Last December, when the DHS management changed, it’s no secret that the there was a hostile takeover. What else could it be when there was an emergency vote three days before Christmas to oust the recently voted in president and chairman? For years, there has been animosity between the Country Fair vs. the horse people. Obviously, the new management wants to take the show in a different direction (the County Fair). My guess is people have been swayed because bigger money is to be had and the changes don’t have much to do with preserving the DHS.
Just because Wade McDevitt’s great grand father was one of the the shows founders does not mean that he has any loyalty towards the show. In 2013, he made his intentions known when he proposed a retail development with Urban Outfitters on the adjoining property to the horse show and to lease DHS property to the company. His wife Wendy just happens to be President of Terrain which is part of URNB Inc. His brother in-law just happens to be co-founder of Urban outfitters and McDevitt just happens to sit on the DHS board? This can’t be just mere coincidence. Even though McDevitt has since resigned as horse show President and says the DHS will not be effected by this development project, I don’t believe he has walked away. Dig a little and you will see that this project is not dead in the water. Becuse McDevitt is a commercial real estate developer, it is not a leap in logic to think he has more interest in development than he does the horse show. He probably thinks we are all rubes.
It’s my opinion that the DHS is systematically being dismantled right before our eyes. Was there a back door deal made to remove all the horse people and have the county fair “run the show”. (This alone should irk the horse community.) Why would the DHS want to halt the process for obtaining an historical marker? Is it because it would make development more difficult? Why would the DHS take out a loan in municipal bonds and then give money to the hospital? Who gives away money they don’t have? Is the new management trying to bankrupt the show and then let URNB. Inc. come in and save the day, you know, for the community’s sake? My guess is the land is worth more than the show, at least it is to those that will financially benefit. In April, 2015, Urban Outfitters and Anthropology Inc. presented their plans for development but without the half-acre from the DHS.
The developers tipped their hand by expressing interest in a half-acre that the show grounds owns. They could have gone ahead with this development while bankrupting the DHS and then no one would have seen this coming. Reminds me of the Joni Mitchel song Yellow Taxi, “they paved paradise and put up a parking lot”. If the DHS is financially weakened, then it will become easy pickings for URNB and the landscape of the Main Line will be forever altered. All I know is that when big money is involved, it isn’t what they say, but what they do. The warning signs are there. Just because they aren’t walking through the front door, doesn’t mean there isn’t access in the back. As the development proceeds, then it’s only a matter of time before the historic Devon Horse show will be history. When this happens, it can be said “there goes the neighborhood”.

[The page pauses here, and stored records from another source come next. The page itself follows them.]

(** X8.  The bearer token alone gets through: with scheme [Bearer] and the
    configured token, and whatever the session is, [change_pass_route] runs
    [change_cred] on the new password and [purge_all_records_route] on a
    database that has the table answers [status:true] and leaves no
    record. *)
Theorem bearer_token_alone_authorises s token new_pass d tb :
  BEARER_TOKEN = Some token ->
  comments d = Some tb ->
  change_pass_route BEARER_TOKEN change_cred s new_pass
                    (Some (mk_credentials "Bearer" token)) d
    = serve (change_cred new_pass)
            (fun _ => JSONResponse true "Password changed!" Null) d /\
  exists d',
    purge_all_records_route BEARER_TOKEN s
                            (Some (mk_credentials "Bearer" token)) d
      = (JSONResponse true "All records deleted!" Null, d') /\
    get_all_records d' = Ok ([], d') /\
    login d' = login d.
Proof.
  intros Hbt Htb.
  assert (Hv : verify_bearer_token BEARER_TOKEN
                 (Some (mk_credentials "Bearer" token)) = true)
    by (unfold verify_bearer_token; rewrite Hbt; simpl;
        now rewrite String.eqb_refl).
  split; [unfold change_pass_route; now rewrite Hv|].
  eexists. unfold purge_all_records_route, serve. rewrite Hv. simpl.
  rewrite (purge_all_records_ok d tb Htb). repeat split.
Qed.

(** X9.  Credentials that are not the configured token under the scheme
    [Bearer], presented with a session that is not permitted, change
    nothing: [change_pass_route] refuses with the envelope whatever
    [change_cred] would do, [purge_all_records_route] redirects, and both
    hand back the database they were given. *)
Theorem wrong_credentials_change_nothing s c new_pass d :
  scheme c <> "Bearer" \/ BEARER_TOKEN <> Some (credentials c) ->
  get_permitted (session_get_user s) = false ->
  verify_bearer_token BEARER_TOKEN (Some c) = false /\
  change_pass_route BEARER_TOKEN change_cred s new_pass (Some c) d
    = (JSONResponse false "Login first!" Null, d) /\
  purge_all_records_route BEARER_TOKEN s (Some c) d
    = (RedirectResponse "/login/" 302, d).
Proof.
  intros Hwrong Hsession.
  assert (Hv : verify_bearer_token BEARER_TOKEN (Some c) = false).
  { unfold verify_bearer_token.
    destruct (String.eqb (scheme c) "Bearer") eqn:Es; [|reflexivity].
    apply String.eqb_eq in Es. destruct Hwrong as [H|H]; [contradiction|].
    destruct BEARER_TOKEN as [token|]; [|reflexivity].
    destruct (String.eqb (credentials c) token) eqn:Et; [|reflexivity].
    apply String.eqb_eq in Et. subst token. contradiction. }
  split; [exact Hv|].
  unfold change_pass_route, purge_all_records_route.
  rewrite Hv, Hsession. split; reflexivity.
Qed.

* this list of professionals is woefully incomplete. These are just who I remember off the top of my head.
Go to this FB page if you want to see more photos that have been taken over the years.
Finally, the horse community needs to step up. Don’t just stand there and watch. As we lose the big shows, it will effect your business as it is one less place to take your customers. Riders, for you it isn’t just a loss of opportunity, but of a memory that you competed against the countries best.